Ella Kate Ewing (March 9, 1872 – January 10, 1913) was a Missouri woman considered the world’s tallest woman of her era. She would use her great height to earn a living as a sideshow attraction, popularly known as “The Missouri Giantess.” She was of normal size while a baby and young child, with the first signs of any abnormality appearing shortly after her seventh birthday. At age fourteen she towered over not only other children but her parents and other adults, measuring 6 feet 10 inches.
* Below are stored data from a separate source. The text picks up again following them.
(** C3 as stated fails: on a sheet whose one line holds neither a name
    nor a number the primary pass produces zero records and the
    fallback pass contributes none, so "if and only if" does not hold
    for every text. *)
Lemma primary_empty_yet_no_fallback_record :
  primaryPass (splitLines headerSheet) = [] /\
  athletes (extract clockA headerSheet) = [] /\
  ~ (forall (now : Date) (text : jsstring),
        (exists a, In a (athletes (extract now text)) /\ isFallbackRecord a)
        <-> primaryPass (splitLines text) = []).
Proof.
  split; [vm_compute; reflexivity|].
  split; [vm_compute; reflexivity|].
  intros H.
  destruct (proj2 (H clockA headerSheet)) as (a & Hin & _).
  - vm_compute. reflexivity.
  - vm_compute in Hin. exact Hin.
Qed.

(** C3, amended: the returned array is the fallback pass's output when
    the primary pass produced zero records, and is the primary pass's
    output, holding no record of the fallback's making, whenever the
    primary pass produced at least one; a fallback record is present if
    and only if the primary pass produced none and the fallback pass
    found one, which it does exactly when some line holds both a
    capitalized two-word name and a run of two or three digits. *)
Theorem fallback_only_when_primary_empty (now : Date) (text : jsstring) :
  let lines := splitLines text in
  let r := extract now text in
  (primaryPass lines = [] ->
   athletes r = fallbackPass lines [] /\
   Forall isFallbackRecord (athletes r)) /\
  (primaryPass lines <> [] ->
   athletes r = primaryPass lines /\
   Forall isPrimaryRecord (athletes r) /\
   Forall (fun a => ~ isFallbackRecord a) (athletes r)) /\
  ((exists a, In a (athletes r) /\ isFallbackRecord a) <->
   primaryPass lines = [] /\ fallbackPass lines [] <> []) /\
  (fallbackPass lines [] <> [] <->
   Exists (fun line => occurs isFullName line /\ occurs isWeightNumber line)
          lines).
Proof.
  intros lines r.
  assert (Hfb : fallbackPass lines [] <> [] <->
                Exists (fun line => occurs isFullName line /\
                                    occurs isWeightNumber line) lines).
  { rewrite fallbackPass_nonempty. split; [|auto].
    intros [H|H]; [contradiction|exact H]. }
  destruct (extract_athletes_cases now text)
    as [(He & Ha & Hf)|(Hne & Ha & Hp)]; fold lines in He || fold lines in Hne;
    fold lines in Ha; fold r in Ha; fold r in Hf || fold r in Hp.
  - split; [auto|]. split; [intros H; contradiction|].
    split; [|exact Hfb]. split.
    + intros (a & Hin & _). split; auto.
      intros E'. rewrite Ha, E' in Hin. destruct Hin.
    + intros [_ Hne]. rewrite Ha in *.
      destruct (fallbackPass lines []) as [|a l]; [contradiction|].
      exists a. split; [left; reflexivity|].
      inversion Hf; auto.
  - assert (Hno : Forall (fun a => ~ isFallbackRecord a) (athletes r)).
    { eapply Forall_impl; [|exact Hp]. apply primary_not_fallback. }
    split; [intros H; contradiction|]. split; [auto|].
    split; [|exact Hfb]. split.
    + intros (a & Hin & Hfa). exfalso.
      rewrite Forall_forall in Hno. exact (Hno a Hin Hfa).
    + intros [H _]. contradiction.
Qed.
(** C7: when [pidof] exits with a status other than 0, as it does when no
    process runs the binary, [kill] raises the [CalledProcessError] of the
    lookup and has sent no [kill -9]. *)
Theorem kill_without_process (st : state) (rc : Z) (out : string) :
  run env (trace st) ["pidof"; path (self st)] = Ok (rc, out) ->
  rc <> 0%Z ->
  kill env st
    = (Raise (CalledProcessError rc ["pidof"; path (self st)]),
       mkState (self st) (trace st ++ [ECheckOutput ["pidof"; path (self st)]])%list)
  /\ filter is_kill_signal (emitted (kill env) st) = [].
Proof.
  intros Hr Hrc.
  assert (E : kill env st
    = (Raise (CalledProcessError rc ["pidof"; path (self st)]),
       mkState (self st) (trace st ++ [ECheckOutput ["pidof"; path (self st)]])%list)).
  { unfold kill, subprocess_check_output, bind, extern, get_self.
    rewrite Hr. cbn [fst snd]. apply Z.eqb_neq in Hrc. rewrite Hrc. reflexivity. }
  split; [exact E|]. unfold emitted. rewrite E. cbn [snd trace].
  rewrite skipn_past. reflexivity.
Qed.

(** C8: with a player handle in place, [get_player_info] returns [None],
    calling nothing, for a name the player has no attribute for, and the
    outcome of calling the attribute for a name it has. *)
Theorem get_player_info_dispatch (st : state) (p : pyval) (info : string) :
  player (self st) = Some p ->
  get_player_info env info st
    = if py_hasattr env (trace st) p info
      then (py_invoke env (trace st) p info,
            mkState (self st) (trace st ++ [EInvoke p info])%list)
      else (Ok PyNone, st).
Proof.
  intros Hp.
  unfold get_player_info, read_player, hasattr, invoke, bind, extern, get_self, ret.
  rewrite Hp. destruct (py_bool env p); cbn; rewrite Hp;
    destruct (py_hasattr env (trace st) p info); cbn; rewrite ?Hp; reflexivity.
Qed.

(** C9, as the code has it: no operation changes the binary path, the
    display name, the hardware address, the extra arguments or the two
    ports, and none but [start] changes the server address; [start] on an
    instance without a server address stores the address that discovery
    returns, and leaves the field alone when discovery raises. *)
Theorem config_changes_by_discovery_only (c : op) (st : state) :
  config (self (snd (run_op env c st)))
    = if is_start c && negb (truthy (server (self st)))
      then match fst (discover_server env st) with
           | Ok found => with_server (Some found) (config (self st))
           | Raise _ => config (self st)
           end
      else config (self st).
Proof.
  assert (Hnone : forall m : M unit,
             keeps config m -> keeps config (returning_none m)).
  { intros m Hm. unfold returning_none. steps. exact Hm. }
  assert (Hself : forall (m : M unit) s,
             self (snd (returning_none m s)) = self (snd (m s))).
  { intros m s. unfold returning_none, bind. now destruct (m s) as [[u|e] s1]. }
  destruct c; cbn [is_start andb run_op];
    try (apply Hnone; unfold play_pause, stop, next_track, prev_track).
  - (* start *)
    rewrite Hself, start_run.
    destruct (truthy (server (self st))) eqn:Hs; cbn [negb].
    + apply launch_keeps_config.
    + pose proof (discover_server_keeps_config env st) as K.
      destruct (discover_server env st) as [[found|e] st1]; cbn [fst snd] in *.
      * rewrite launch_keeps_config. cbn [self]. rewrite <- K. reflexivity.
      * exact K.
  - apply kill_keeps.
  - apply connect_keeps_config.
  - apply get_player_info_keeps.
  - apply keeps_bind; [apply read_player_keeps | intros].
    apply keeps_bind; [apply call_method_keeps | intros; steps].
  - apply keeps_bind; [apply read_player_keeps | intros].
    apply keeps_bind; [apply call_method_keeps | intros; steps].
  - apply keeps_bind; [apply read_player_keeps | intros].
    apply keeps_bind; [apply call_method_keeps | intros; steps].
  - apply keeps_bind; [apply read_player_keeps | intros].
    apply keeps_bind; [apply call_method_keeps | intros; steps].
  - apply get_player_info_keeps.
  - apply get_player_info_keeps.
  - apply get_player_info_keeps.
  - apply get_player_info_keeps.
  - apply get_player_info_keeps.
Qed.
(** * Reslify: rendezvous node, peer wire protocol, metadata store, rehydration

    A shallow embedding of the JavaScript sources

    - [src/services/dht.service.js]  ([DHTService]: [announceFile], the
      look-ups and the connection handler of [setupConnectionHandler]),
    - [db.js]                        (the Cassandra metadata store and the
      [FileDownloader] client),
    - [server.js] and its draft      ([rehydrateDHT], [startServer]),
    - [src/utils/mime-types]         ([getMimeType]),
    - [src/controllers/file.controller.js]  ([uploadFile] and [retrieveFile],
      with and without the database),
    - [src/middleware/upload.middleware.js]  (the name of the stored file),

    followed by the properties of the specification, stated on that embedding,
    and by further properties of the code.

    Where a file holds more than one version of a function, the embedding
    follows the latest: the [DHTService] with the two maps [storedFiles] and
    [fileIdToPath] (its connection handler is that of the earlier version,
    one console text apart), the [db.js] that reads its contact points from
    the environment, and the [rehydrateDHT] that runs after
    [initializeDatabase]; the earlier [rehydrateDHT] is embedded beside it as
    the draft.

    Conventions.  A JavaScript string is a [string] whose characters are the
    code units of the JavaScript string; the embedding carries the code units
    below 256.  A [Buffer] is a [list byte].  A [Map] with string keys is
    a [gmap string _].  An [async] function is a function that returns an
    [Outcome]: the value its promise resolves to, or the error it rejects
    with.  What a function does to the outside (console lines, writes to a
    connection, timers, calls into the swarm) is returned as data. *)

From Stdlib Require Import Strings.Byte Ascii String NArith ZArith Lia DecimalString.
From Stdlib Require DecimalPos.
From stdpp Require Import gmap strings list.

Local Open Scope N_scope.

(** ** JavaScript strings *)

Module Js.

(** The line feed, ['\n']. *)
Definition LF : ascii := ascii_of_N 10.

(** [s.includes(c)] for a one-character needle [c]. *)
Fixpoint includes (c : ascii) (s : string) : bool :=
  match s with
  | EmptyString => false
  | String a r => if decide (a = c) then true else includes c r
  end.

(** WhiteSpace and LineTerminator of ECMAScript, among the code units below
    256: TAB, LF, VT, FF, CR, SP and NBSP. *)
Definition is_white_space (a : ascii) : bool :=
  let n := N_of_ascii a in
  ((9 <=? n) && (n <=? 13)) || (n =? 32) || (n =? 160).

Fixpoint trimStart (s : string) : string :=
  match s with
  | EmptyString => EmptyString
  | String a r => if is_white_space a then trimStart r else s
  end.

Fixpoint trimEnd (s : string) : string :=
  match s with
  | EmptyString => EmptyString
  | String a r =>
      match trimEnd r with
      | EmptyString => if is_white_space a then EmptyString else String a EmptyString
      | r' => String a r'
      end
  end.

(** [s.trim()] *)
Definition trim (s : string) : string := trimEnd (trimStart s).

(** The text of successive chunks, one after the other. *)
Fixpoint join (chunks : list string) : string :=
  match chunks with
  | [] => EmptyString
  | c :: r => c +:+ join r
  end.

(** [n] times the character [a]. *)
Fixpoint repeat (a : ascii) (n : nat) : string :=
  match n with
  | O => EmptyString
  | S n' => String a (repeat a n')
  end.

(** [s.toLowerCase()], on the letters A to Z. *)
Definition lower (a : ascii) : ascii :=
  let n := N_of_ascii a in
  if (65 <=? n) && (n <=? 90) then ascii_of_N (n + 32) else a.

Fixpoint toLowerCase (s : string) : string :=
  match s with
  | EmptyString => EmptyString
  | String a r => String (lower a) (toLowerCase r)
  end.

(** A JavaScript number that holds an integer, or NaN. *)
Inductive number := NaN | Int (z : Z).

Definition digit (a : ascii) : option Z :=
  let n := N_of_ascii a in
  if (48 <=? n) && (n <=? 57) then Some (Z.of_N (n - 48)) else None.

Fixpoint digits (acc : Z) (s : string) : Z :=
  match s with
  | EmptyString => acc
  | String a r =>
      match digit a with
      | Some d => digits (10 * acc + d) r
      | None => acc
      end
  end.

Definition unsigned (s : string) : number :=
  match s with
  | EmptyString => NaN
  | String a _ => match digit a with Some _ => Int (digits 0 s) | None => NaN end
  end.

(** [parseInt(s)] on decimal text: leading white space, an optional sign, then
    the longest run of digits; NaN when there is none.  (The [0x] prefix and
    the rounding of integers above 2^53 are not modelled: [getAllFiles]
    produces the decimal text of a 64-bit column.) *)
Definition parseInt (s : string) : number :=
  match trimStart s with
  | String "-" r => match unsigned r with Int z => Int (- z) | NaN => NaN end
  | String "+" r => unsigned r
  | t => unsigned t
  end.

End Js.

(** ** Buffers: UTF-8, hexadecimal and base64 text *)

Module Buffer.

(** The byte with value [n] modulo 256. *)
Definition byte_of_N (n : N) : byte := default Byte.x00 (Byte.of_N (n mod 256)).

(** [Buffer.from(s, 'utf8')]: a code unit below 128 is one byte, one from 128
    to 255 is two. *)
Fixpoint utf8 (s : string) : list byte :=
  match s with
  | EmptyString => []
  | String a r =>
      let n := N_of_ascii a in
      if n <? 128 then byte_of_N n :: utf8 r
      else byte_of_N (192 + n / 64) :: byte_of_N (128 + n mod 64) :: utf8 r
  end.

Definition hex_digit (n : N) : ascii :=
  if n <? 10 then ascii_of_N (48 + n) else ascii_of_N (87 + n).

(** [buf.toString('hex')] *)
Fixpoint hex (bs : list byte) : string :=
  match bs with
  | [] => EmptyString
  | b :: r =>
      String (hex_digit (Byte.to_N b / 16)) (String (hex_digit (Byte.to_N b mod 16)) (hex r))
  end.

(** The base64 alphabet: A-Z, a-z, 0-9, [+] and [/]. *)
Definition b64_char (i : N) : ascii :=
  if i <? 26 then ascii_of_N (65 + i)
  else if i <? 52 then ascii_of_N (71 + i)
  else if i <? 62 then ascii_of_N (i - 4)
  else if i =? 62 then "+"%char
  else "/"%char.

Definition b64_index (a : ascii) : option N :=
  let n := N_of_ascii a in
  if (65 <=? n) && (n <=? 90) then Some (n - 65)
  else if (97 <=? n) && (n <=? 122) then Some (n - 71)
  else if (48 <=? n) && (n <=? 57) then Some (n + 4)
  else if n =? 43 then Some 62
  else if n =? 47 then Some 63
  else None.

Definition pad_char : ascii := "="%char.

(** The four characters of a group of three bytes, of two and of one. *)
Definition group3 (x y z : N) (rest : string) : string :=
  String (b64_char (x / 4)) (String (b64_char (x mod 4 * 16 + y / 16))
    (String (b64_char (y mod 16 * 4 + z / 64)) (String (b64_char (z mod 64)) rest))).

Definition group2 (x y : N) : string :=
  String (b64_char (x / 4)) (String (b64_char (x mod 4 * 16 + y / 16))
    (String (b64_char (y mod 16 * 4)) (String pad_char EmptyString))).

Definition group1 (x : N) : string :=
  String (b64_char (x / 4)) (String (b64_char (x mod 4 * 16))
    (String pad_char (String pad_char EmptyString))).

(** [buf.toString('base64')]: three bytes give four characters; a last group
    of one or two bytes is padded with [=]. *)
Fixpoint base64 (bs : list byte) : string :=
  match bs with
  | [] => EmptyString
  | [x] => group1 (Byte.to_N x)
  | [x; y] => group2 (Byte.to_N x) (Byte.to_N y)
  | x :: y :: z :: r => group3 (Byte.to_N x) (Byte.to_N y) (Byte.to_N z) (base64 r)
  end.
The people of the Rainbow and Gorin area were used to her fast growth and met it with compassion, however in 1885 Ella learned that would not always be the case in the world at large. Asked to read the Declaration of Independence at a July 4 celebration in Wyaconda, Missouri, Ella was met with shocked gasps, snickers and laughter when she stood to read. Led away in tears, the incident would had a profound effect on her life.

Ewing’s maximum height is a matter of dispute, but in several accounts she was claimed to be over eight feet tall. Her mother’s journal indicated that Ella’s growth finally stopped when she was age twenty-two, at 8 feet, 4 inches tall. However, this is not well documented, and as such she is not mentioned in Guinness World Records. The Guinness Book of Records has stated she measured 7 feet 4 and a half inches tall, and may have reached 8 feet 4 inches by the time she died. As typical of many people afflicted with pituitary gigantism Ella’s arms were very long, with her hands and feet exceptionally big. She wore a custom-made size 24 US shoe and often wore multiple rings on her fingers to mask their unusual length.
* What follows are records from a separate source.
Lemma read_docx_closed_witness :
  @docx_Document Toy.libraries Toy.docx_path = inr Toy.document
  /\ @_read_docx Toy.libraries Toy.docx_path
     = (FileRead (@path_str Toy.libraries Toy.docx_path)
          :: flat_map (@table_warnings Toy.libraries) (tables Toy.document),
        inr (flat_map (fun para => para ++ [LF]) (paragraphs Toy.document),
             flat_map (@table_frames Toy.libraries) (tables Toy.document))).
Proof.
  assert (H : @docx_Document Toy.libraries Toy.docx_path = inr Toy.document)
    by reflexivity.
  split; [exact H|].
  exact (@read_docx_closed Toy.libraries Toy.docx_path Toy.document H).
Defined.

Lemma read_excel_closed_witness :
  @pd_ExcelFile Office.libraries Runs.esg_workbook
  = inr [lit "人力"; lit "排放"]
  /\ Forall2 (fun name df =>
                @pd_read_excel Office.libraries Runs.esg_workbook name = inr df)
             [lit "人力"; lit "排放"] [Office.staff; Office.emissions]
  /\ @_read_excel Office.libraries Runs.esg_workbook
     = ([FileRead (@path_str Office.libraries Runs.esg_workbook)],
        inr (flat_map (@sheet_block Office.libraries)
                      (combine [lit "人力"; lit "排放"]
                               [Office.staff; Office.emissions]),
             [Office.staff; Office.emissions])).
Proof.
  assert (H1 : @pd_ExcelFile Office.libraries Runs.esg_workbook
               = inr [lit "人力"; lit "排放"]) by (vm_compute; reflexivity).
  assert (H2 : Forall2 (fun name df =>
                          @pd_read_excel Office.libraries Runs.esg_workbook name
                          = inr df)
                       [lit "人力"; lit "排放"]
                       [Office.staff; Office.emissions]).
  { constructor; [vm_compute; reflexivity|].
    constructor; [vm_compute; reflexivity|constructor]. }
  split; [exact H1|]. split; [exact H2|].
  exact (@read_excel_closed Office.libraries Runs.esg_workbook _ _ H1 H2).
Defined.

Lemma read_excel_aborts_witness :
  @pd_ExcelFile Office.libraries Runs.broken_workbook
  = inr [lit "人力"; Runs.bad_sheet; lit "排放"]
  /\ In Runs.bad_sheet [lit "人力"; Runs.bad_sheet; lit "排放"]
  /\ @pd_read_excel Office.libraries Runs.broken_workbook Runs.bad_sheet
     = inl (Exn OtherException (lit "cannot read sheet"))
  /\ exists e',
       @_read_excel Office.libraries Runs.broken_workbook
       = ([FileRead (@path_str Office.libraries Runs.broken_workbook)], inl e')
       /\ exists name',
            In name' [lit "人力"; Runs.bad_sheet; lit "排放"]
            /\ @pd_read_excel Office.libraries Runs.broken_workbook name'
               = inl e'.
Proof.
  assert (H1 : @pd_ExcelFile Office.libraries Runs.broken_workbook
               = inr [lit "人力"; Runs.bad_sheet; lit "排放"])
    by (vm_compute; reflexivity).
  assert (H2 : In Runs.bad_sheet [lit "人力"; Runs.bad_sheet; lit "排放"])
    by (right; left; reflexivity).
  assert (H3 : @pd_read_excel Office.libraries Runs.broken_workbook
                              Runs.bad_sheet
               = inl (Exn OtherException (lit "cannot read sheet")))
    by (vm_compute; reflexivity).
  split; [exact H1|]. split; [exact H2|]. split; [exact H3|].
  exact (@read_excel_aborts Office.libraries Runs.broken_workbook _
                            Runs.bad_sheet _ H1 H2 H3).
Defined.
Ringling Bros. and Barnum & Bailey Circus introduced her as the Earth’s tallest woman. Her professional career began at age twenty when Lewis Epstein, a museum owner and impresario from Chicago offered $1,000 for twenty-seven day appearance at his establishment. As part of her contract Ella’s parents were allowed to accompany her and the family considered it something of a paid vacation, touring the sights of the Windy City when she was not on display at Epstein’s museum. Not long after returning home to Gorin Lewis Epstein made an even bigger offer, a five-month engagement for the then-astounding sum of $5,000. Convincing her hesitant father that was more money than he could earn in five years of hardscrabble farming, Ella accepted and thus embarked permanently on a career as a museum and circus sideshow attraction. She died of tuberculosis and is buried at Harmony Grove Church near her hometown of Gorin. In Scotland County, Missouri there is an “Ella Ewing Reservoir” for fishing and an arts festival in Memphis, Missouri was also named for her.